The effect varies based on the kind of property.

Many economists experienced a bad shock last week when the official consumer price index (CPI) was released. In reality, there was only one, and it suggested that the Fed would probably increase its benchmark interest rate by at least 75 basis points, if not more.

According to Charlie Ripley, senior investment strategist for Allianz Investment Management, “it’s becoming more evident to market players that the amount of tightening from the Fed thus far has not been enough to cool the economy and bring down inflation.”

Marcus and Millichap agree. The firm adds that “the headline Consumer Price Index posted a year-over-year gain of 8.3 percent in August, slightly below the 8.5 percent rise recorded the month prior,” citing the steep drop in fuel prices. The core CPI, which excludes food and energy, grew faster, rising 6.3 percent year on year in August, compared to 5.9 percent in July.
The Fed’s scheduled meeting later this week “will coincide with an acceleration of the Federal Reserve’s monthly balance sheet reductions to apply renewed upward pressure on both short-term and long-term interest rates,” the Marcus & Millichap post noted. The Fed’s scheduled meeting is when the rate increase is almost certain to occur. For both balance sheet and non-balance sheet lenders, rising financing costs “are complicating the financing process,” they continued. Moving forward, there will be “additional obstacles in concluding agreements.”

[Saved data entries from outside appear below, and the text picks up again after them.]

(* ===== verification/SettingsForm.v ===== *)
(** * The form of a settings section

    [features/system-settings/hooks/use-settings-form.ts] with the three sections that use it ([general/quota-settings-section.tsx],
    [pricing-section.tsx], [system-info-section.tsx]).  Options of the server have dotted names; the form works on nested objects, and what
    is saved are the options that changed.

    Values of a form are JSON values.  The marks of changed fields come from react-hook-form and are an argument, and so is what a schema
    refuses. *)

From S2P Require Import Prelude JsString JsNumber JsNumberFacts Json JsonFacts JsMap.

Definition isPlainObject (v : json) : bool := match v with JObj _ => true | _ => false end.

(** [parentKey ? parentKey + '.' + key : key] *)
Definition nextKey (parentKey : option str) (key : str) : str :=
  match parentKey with
  | Some p => if truthy p then p ++ js "." ++ key else key
  | None => key
  end.

Fixpoint flatten_into (values : json) (parentKey : option str) (result : obj) {struct values} : obj :=
  match values with
  | JObj o =>
      fold_left (λ r kv,
        match snd kv with
        | JObj _ => flatten_into (snd kv) (Some (nextKey parentKey (fst kv))) r
        | _ => obj_set (nextKey parentKey (fst kv)) (snd kv) r
        end) o result
  | _ => match parentKey with Some p => obj_set p values result | None => result end
  end.

Definition flattenValues (values : json) : obj := flatten_into values None [].

(** ** Nested values from dotted names *)

(** The walk of [setDeepValue] over the segments of the path; anything on the way that is no object is replaced by one. *)
Fixpoint set_deep (segments : list str) (value : json) (target : obj) : obj :=
  match segments with
  | [] => target
  | [segment] => obj_set segment value target
  | segment :: rest =>
      match obj_get segment target with
      | Some (JObj next) => obj_set segment (JObj (set_deep rest value next)) target
      | _ => obj_set segment (JObj (set_deep rest value [])) target
      end
  end.

Definition setDeepValue (target : obj) (path : str) (value : json) : obj := set_deep (split (js ".") path) value target.

Fixpoint expandDotPaths (values : json) : json :=
  match values with
  | JObj o =>
      JObj (fold_left (λ result kv,
        if includes (js ".") (fst kv) then setDeepValue result (fst kv) (snd kv)
        else if isPlainObject (snd kv) then obj_set (fst kv) (expandDotPaths (snd kv)) result
        else obj_set (fst kv) (snd kv) result) o [])
  | _ => values
  end.

(** ** Changed values *)

(** [formState.dirtyFields]: marks in the shape of the values. *)
Unset Elimination Schemes.
Inductive marks := MTrue | MFalse | MNode (l : list (str * marks)).
Set Elimination Schemes.

Section marks_ind.
Context (Q : marks → Prop) (Ht : Q MTrue) (Hf : Q MFalse) (Hn : ∀ l, Forall (λ kd, Q (snd kd)) l → Q (MNode l)).
Fixpoint marks_ind (d : marks) : Q d :=
  match d with
  | MTrue => Ht
  | MFalse => Hf
  | MNode l => Hn l ((fix go l : Forall (λ kd, Q (snd kd)) l :=
      match l with [] => Forall_nil_2 _ | kd :: l' => Forall_cons_2 _ _ _ (marks_ind (snd kd)) (go l') end) l)
  end.
End marks_ind.

(** [values[key]] of an object or an array *)
Definition source_at (values : option json) (key : str) : option json :=
  match values with
  | Some (JObj o) => obj_get key o
  | Some (JArr l) => obj_get key (entries_of (JArr l))
  | _ => None
  end.

Fixpoint collect_into (dirty : marks) (values : option json) (parentKey : option str) (result : list (str * option json)) : list (str * option json) :=
  match dirty with
  | MTrue => match parentKey with Some p => mset result p values | None => result end
  | MFalse => result
  | MNode l =>
      fold_left (λ r kd,
        match snd kd with
        | MTrue => mset r (nextKey parentKey (fst kd)) (source_at values (fst kd))
        | MFalse => r
        | MNode _ => collect_into (snd kd) (source_at values (fst kd)) (Some (nextKey parentKey (fst kd))) r
        end) l result
  end.

Definition collectDirtyValues (dirty : marks) (values : json) : list (str * option json) := collect_into dirty (Some values) None [].

(** [a === b]; two arrays or objects are never the same one here *)
Definition strict_eq (a b : json) : bool :=
  match a, b with
  | JNull, JNull => true
  | JBool x, JBool y => Bool.eqb x y
  | JNum x, JNum y => num_eqb x y
  | JStr x, JStr y => bool_decide (x = y)
  | _, _ => false
  end.

Definition is_composite (v : json) : bool := match v with JArr _ | JObj _ => true | _ => false end.

Definition defaultCompare (a b : option json) : bool :=
  match a, b with
  | None, None => true
  | Some x, Some y => strict_eq x y || (is_composite x && is_composite y && bool_decide (json_stringify x = json_stringify y))
  | _, _ => false
  end.

(** ** The hook *)

Record SettingsForm := {
  values : json;                    (** what the form shows *)
  defaultValuesRef : json;
  baselineRef : obj;
  serializedDefaultsRef : str }.

Definition useSettingsForm (defaultValues : json) : SettingsForm :=
  let expandedDefaults := expandDotPaths defaultValues in
  let baseline := flattenValues expandedDefaults in
  {| values := expandedDefaults; defaultValuesRef := expandedDefaults; baselineRef := baseline;
     serializedDefaultsRef := json_stringify (JObj baseline) |}.

(** The effect on new default values. *)
Definition defaults_effect (defaultValues : json) (f : SettingsForm) : SettingsForm :=
  let expandedDefaults := expandDotPaths defaultValues in
  let flattened := flattenValues expandedDefaults in
  let serialized := json_stringify (JObj flattened) in
  if bool_decide (serialized = serializedDefaultsRef f) then f
  else {| values := expandedDefaults; defaultValuesRef := expandedDefaults; baselineRef := flattened; serializedDefaultsRef := serialized |}.

(** The user types. *)
Definition form_input (v : json) (f : SettingsForm) : SettingsForm :=
  {| values := v; defaultValuesRef := defaultValuesRef f; baselineRef := baselineRef f; serializedDefaultsRef := serializedDefaultsRef f |}.

Definition changed_entries (compare : option json → option json → bool) (dirty : marks) (data : json) (f : SettingsForm) : list (str * option json) :=
  List.filter (λ kv, negb (compare (snd kv) (obj_get (fst kv) (baselineRef f)))) (collectDirtyValues dirty data).

(** What the resolver of a section makes of the form: the number fields of its schema are converted ([z.coerce.number]), everything else is
    kept.  [NaN] is refused; what else the schema refuses is an argument. *)
Definition below (k : str) (fields : list (list str)) : list (list str) :=
  flat_map (λ p, match p with k' :: ((_ :: _) as q) => if bool_decide (k' = k) then [q] else [] | _ => [] end) fields.

Fixpoint coerce_numbers (fields : list (list str)) (v : json) {struct v} : json :=
  match v with
  | JObj o =>
      JObj (map (λ kv, (fst kv,
        if isPlainObject (snd kv) then coerce_numbers (below (fst kv) fields) (snd kv)
        else if bool_decide ([fst kv] ∈ fields) then JNum (to_number (snd kv)) else snd kv)) o)
  | _ => v
  end.
(* ===== verification/UsageLogs.v ===== *)
(** * Usage logs

    [features/usage-logs/lib]: what a log row shows ([format.ts], [latency.ts], [status.ts], with [lib/request-duration-colors.ts] and the
    discount of [features/subscriptions/lib/format.ts]), and the parameters of the requests for logs ([filter.ts],
    [utils.ts]).

    The field [other] of a log is the JSON value its text parses to.  [toLowerCase], the UTF-8 decoder of the browser, the clock and
    the start of the local day are arguments. *)

From S2P Require Import Prelude JsString Regex JsNumber JsNumberFacts Json JsonFacts JsInteger JsEncode BillingExpr.

(** ** Colours *)

Inductive RequestDurationColor := success | warning | danger.

Definition getRequestDurationColor (seconds : num) : RequestDurationColor :=
  if nlt seconds (num_of_Z 10) then success else if nlt seconds (num_of_Z 30) then warning else danger.

Definition getRequestDurationColorFromMs (milliseconds : num) : RequestDurationColor :=
  getRequestDurationColor (ndiv milliseconds (num_of_Z 1000)).

Definition getRequestThroughputColor (tokensPerSecond : num) : RequestDurationColor :=
  if nle (num_of_Z 30) tokensPerSecond then success else if nle (num_of_Z 15) tokensPerSecond then warning else danger.

Definition getRequestResponseColor (seconds completionTokens : num) (tokensPerSecond : option num) : RequestDurationColor :=
  match tokensPerSecond with
  | Some t =>
      if nlt completionTokens (num_of_Z 100) || negb (is_finite t) || nle t (num_of_Z 0) || nlt (num_of_Z 1000) t
      then getRequestDurationColor seconds else getRequestThroughputColor t
  | None => getRequestDurationColor seconds
  end.

Definition getTimeColor := getRequestDurationColor.

Definition getFirstResponseTimeColor (seconds : num) : RequestDurationColor :=
  if nlt seconds (num_of_Z 10) then success else if nle seconds (num_of_Z 30) then warning else danger.

Definition getThroughputColor := getRequestThroughputColor.
Definition getResponseTimeColor := getRequestResponseColor.

(** ** Texts *)

Definition PARAM_OVERRIDE_ACTION_MAP : list (str * str) :=
  map (λ kv, (js (fst kv), js (snd kv)))
    [("set", "Set"); ("delete", "Delete"); ("copy", "Copy"); ("move", "Move"); ("append", "Append"); ("prepend", "Prepend");
     ("trim_prefix", "Trim Prefix"); ("trim_suffix", "Trim Suffix"); ("ensure_prefix", "Ensure Prefix"); ("ensure_suffix", "Ensure Suffix");
     ("trim_space", "Trim Space"); ("to_lower", "To Lower"); ("to_upper", "To Upper"); ("replace", "Replace");
     ("regex_replace", "Regex Replace"); ("set_header", "Set Header"); ("delete_header", "Delete Header"); ("copy_header", "Copy Header");
     ("move_header", "Move Header"); ("pass_headers", "Pass Headers"); ("sync_fields", "Sync Fields"); ("return_error", "Return Error")]%string.

Record AuditLine := { action : str; content : str }.

Definition parseAuditLine (line : str) : AuditLine :=
  match index_of (js " ") line with
  | None | Some O => {| action := line; content := line |}
  | Some (S n) => {| action := take (S n) line; content := drop (S (S n)) line |}
  end.

(** [parseLogOther]: the parsed value, nothing for an empty or unreadable text. *)
Definition parseLogOther (other : str) : option json := if truthy other then json_parse other else None.

Definition is_true (v : option json) : bool := match v with Some (JBool b) => b | _ => false end.

(** [if (!other)] of a parsed value *)
Definition has_other (other : option json) : bool := json_truthy other.

Definition isViolationFeeLog (other : option json) : bool :=
  has_other other &&
  (is_true (opt_prop (js "violation_fee") other) || json_truthy (opt_prop (js "violation_fee_code") other)
   || json_truthy (opt_prop (js "violation_fee_marker") other)).

Definition is_text (s : str) (v : option json) : bool := match v with Some (JStr t) => bool_decide (t = s) | _ => false end.

Definition isAutoGroupLog (other : option json) : bool :=
  is_true (opt_prop (js "auto_group") other) || is_text (js "auto") (opt_prop (js "requested_group") other).

Inductive AutoRouteStatus := normal | degraded | recovered.

Definition getAutoRouteStatus (other : option json) : option AutoRouteStatus :=
  if negb (isAutoGroupLog other) then None
  else let s := opt_prop (js "auto_route_status") other in
       if is_text (js "normal") s then Some normal
       else if is_text (js "degraded") s then Some degraded
       else if is_text (js "recovered") s then Some recovered else None.

Record ModelName := { mn_name : str; isMapped : bool; actualModel : option json }.

Definition formatModelName (model_name other_text : str) : ModelName :=
  let other := parseLogOther other_text in
  let upstream := opt_prop (js "upstream_model_name") other in
  let mapped := json_truthy (opt_prop (js "is_model_mapped") other) && json_truthy upstream && negb (is_text [] upstream) in
  {| mn_name := model_name; isMapped := mapped; actualModel := if mapped then upstream else None |}.

(** [formatDuration]: seconds, and whether they are more than sixty *)
Definition formatDuration (submitTime finishTime : option num) (milliseconds : bool) : option (num * bool) :=
  match submitTime, finishTime with
  | Some s, Some f =>
      if negb (num_truthy s) || negb (num_truthy f) then None
      else let d := if milliseconds then ndiv (nsub f s) (num_of_Z 1000) else nsub f s in Some (d, nlt (num_of_Z 60) d)
  | _, _ => None
  end.

(** ** Subscriptions *)

Definition normalizeSubscriptionBillingDiscount (discount : option json) : num :=
  let v := opt_number (coalesce discount (Some (JNum (num_of_Z 1)))) in
  if negb (is_finite v) || nle v (num_of_Z 0) || nlt (num_of_Z 1) v then num_of_Z 1 else v.

Record SubscriptionBillingDisplay := {
  discount : num; rawQuota : num; formulaConsumed : num; actualConsumed : num; hasActualOverride : bool }.

Definition getSubscriptionBillingDisplay (quota : num) (other : option json) : SubscriptionBillingDisplay :=
  let raw := math_max (num_of_Z 0) (or_zero quota) in
  let d := normalizeSubscriptionBillingDiscount (opt_prop (js "subscription_discount") other) in
  let formula := nmul raw d in
  let consumed := opt_prop (js "subscription_consumed") other in
  let recorded := opt_number consumed in
  let override := (match consumed with None | Some JNull => false | _ => true end) && is_finite recorded in
  {| discount := d; rawQuota := raw; formulaConsumed := formula; actualConsumed := if override then recorded else formula;
     hasActualOverride := override |}.

(** ** Latency *)

Inductive FirstResponseLatencySource := upstream_first_event | upstream_first_body | end_to_end.
Record FirstResponseLatency := { milliseconds : num; source : FirstResponseLatencySource }.

Definition validLatency (v : option json) : option num :=
  match v with
  | Some (JNum x) => if negb (is_finite x) || nle x (num_of_Z 0) then None else Some x
  | _ => None
  end.

Definition getFinalRelayAttempt (other : option json) : option json :=
  match opt_prop (js "attempts") (opt_prop (js "relay_trace") other) with
  | Some (JArr l) => last l
  | _ => None
  end.

Definition getUpstreamFirstResponseLatency (is_stream : bool) (other : option json) : option FirstResponseLatency :=
  let attempt := getFinalRelayAttempt other in
  let ms := validLatency (opt_prop (if is_stream then js "upstream_to_first_event_ms" else js "application_first_body_read_ms") attempt) in
  (λ m, {| milliseconds := m; source := if is_stream then upstream_first_event else upstream_first_body |}) <$> ms.

Definition getEndToEndFirstResponseLatency (other : option json) : option FirstResponseLatency :=
  (λ m, {| milliseconds := m; source := end_to_end |}) <$> validLatency (opt_prop (js "frt") other).

Definition getLogFirstResponseLatency (is_stream : bool) (other : option json) : option FirstResponseLatency :=
  match getUpstreamFirstResponseLatency is_stream other with
  | Some l => Some l
  | None => getEndToEndFirstResponseLatency other
  end.

(** ** Status texts *)

(** [createStatusMapper(mapping)] *)
Definition getLabel {V} (mapping : list (str * (str * V))) (status : str) (defaultLabel : str) : str :=
  match find (λ kv, bool_decide (fst kv = status)) mapping with Some kv => fst (snd kv) | None => defaultLabel end.
Definition getVariant {V} (mapping : list (str * (str * V))) (status : str) (defaultVariant : V) : V :=
  match find (λ kv, bool_decide (fst kv = status)) mapping with Some kv => snd (snd kv) | None => defaultVariant end.

(** ** The matched tier *)

(** [/<[=＝]?|≤|＜[=＝]?/g] and its counterpart *)
Definition equals_sign : regex := ROpt (RChar (λ c, ((c =? 61) || (c =? 65309))%N)).
Definition LESS_RE : regex := ralt [RSeq (RChar (N.eqb 60)) equals_sign; RChar (N.eqb 8804); RSeq (RChar (N.eqb 65308)) equals_sign].
Definition GREATER_RE : regex := ralt [RSeq (RChar (N.eqb 62)) equals_sign; RChar (N.eqb 8805); RSeq (RChar (N.eqb 65310)) equals_sign].

Section tier.
Context (toLowerCase : str → str) (text_decode : list N → str).
Lemma find_read specs label :
  find (λ t, bool_decide (normal_label (tier_label t) = normal_label label) && truthy (normal_label (tier_label t))) (map read_tier specs)
  = read_tier <$> find (λ s, bool_decide (normal_label (ts_label s) = normal_label label) && truthy (normal_label (ts_label s))) specs.
Proof. induction specs as [|a specs IH]; [done|]. cbn [map find]. change (tier_label (read_tier a)) with (ts_label a). rewrite IH. by destruct (_ && _). Qed.

Lemma find_told_apart specs s : NoDup (map (normal_label ∘ ts_label) specs) → s ∈ specs → normal_label (ts_label s) ≠ [] →
  find (λ t, bool_decide (normal_label (ts_label t) = normal_label (ts_label s)) && truthy (normal_label (ts_label t))) specs = Some s.
Proof.
  intros Hnd Hin Hs. induction specs as [|a specs IH]; [by apply elem_of_nil in Hin|]. cbn [map] in Hnd. apply NoDup_cons in Hnd as [Ha Hnd].
  cbn [find]. apply elem_of_cons in Hin as [<-|Hin].
  - rewrite bool_decide_eq_true_2 by reflexivity. by destruct (normal_label (ts_label s)).
  - rewrite bool_decide_eq_false_2; [by apply IH|]. intros E. apply Ha. cbn. rewrite E. apply elem_of_lmap. by exists s.
Qed.

(** C3: A log of a request that was billed with an expression of the visual editor (of a configuration with proper labels and bounds whose last tier is unguarded) shows the tiers that were set up.  The tier shown is the first configured one whose
    label is the recorded label up to the case, spaces and comparison signs that the logs ignore, and nothing is shown if there is none; of that
    tier exactly the positive prices are shown, in the order of the variables, those of the cache only if the request used it.  If no two labels agree
    up to what the logs ignore, a request recorded with the label of a configured tier is shown with that tier. *)
Theorem configured_tier_logged specs label rest :
  specs ≠ [] → forallb wf_spec specs = true → length specs = 1 ∨ last_unguarded specs = true → label ≠ [] →
  let e := generateExprFromVisualConfig (Some (map tier_of_spec specs)) in
  units e → decodes text_decode e →
  let other := tiered_log e label rest in
  let shown s := {| s_tiers := map read_tier specs; s_tier := read_tier s; s_priceEntries := shown_prices (hasAnyCacheTokens other) s |} in
  getTieredBillingSummary toLowerCase text_decode other =
    shown <$> find (λ s, bool_decide (normal_label (ts_label s) = normal_label label) && truthy (normal_label (ts_label s))) specs ∧
  (∀ s, s ∈ specs → label = ts_label s → NoDup (map (normal_label ∘ ts_label) specs) → normal_label label ≠ [] →
     getTieredBillingSummary toLowerCase text_decode other = Some (shown s)).
Proof.
  intros Hne Hwf Hlast Hlab e Hu Hd other shown.
  assert (getTieredBillingSummary toLowerCase text_decode other =
    shown <$> find (λ s, bool_decide (normal_label (ts_label s) = normal_label label) && truthy (normal_label (ts_label s))) specs) as E.
  - assert (e ≠ []) as He.
    { unfold e. rewrite generated_text by done. destruct specs as [|a specs']; [done|]. rewrite segs_text_cons.
      pose proof (seg_text_ne a). by destruct (seg_text a). }
    unfold other. rewrite summary_of_log by done. pose proof (tiers_read specs Hne Hwf Hlast) as Ht. fold e in Ht. rewrite Ht, find_read.
    destruct (find _ specs) as [s|] eqn:Es; [|done]. cbn [fmap option_fmap option_map]. unfold shown. rewrite entries_of_spec; [done|].
    apply find_some in Es as [Hin _]. rewrite forallb_forall in Hwf. by specialize (Hwf s Hin) as (_ & _ & _ & ?)%wf_spec_spec.
  - split; [exact E|]. intros s Hin -> Hnd Hs. rewrite E, find_told_apart by done. done.
Qed.
End log.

These are the immediate repercussions. However, the company also took note of some additional repercussions through the potential implications that certain parts of inflation could have on the firms that have rent obligations. Groceries and dining are “one area where consumers’ wallets have taken a big hit,” they noted, because despite the fact that food price inflation “slowed by nearly a third last month,” it is still up 11.4% annually.

Value-oriented meal alternatives are popular in both grocery stores and restaurants. Nevertheless, people are once again spending more on dining out than on groceries. According to Marcus & Millichap, “although food prices are rising, eating out offers a convenience and social experience that may offset the higher checks in consumers’ perceptions.”

However, decreasing gas prices could be a boon for businesses like hotels, offices, and retail. Despite the fact that fuel prices have risen over the last year, the 10.6 percent drop in the gas price index last month relieves some of the pressure on inflation, they say. Cheaper gas could also mean less expensive commuting, possibly making a return to the office more attractive to many. “Less pain at the pump will allow consumers to allocate discretionary funds elsewhere and may prove fruitful for leisure travel demand, aiding hotels and tourist-oriented retailers.”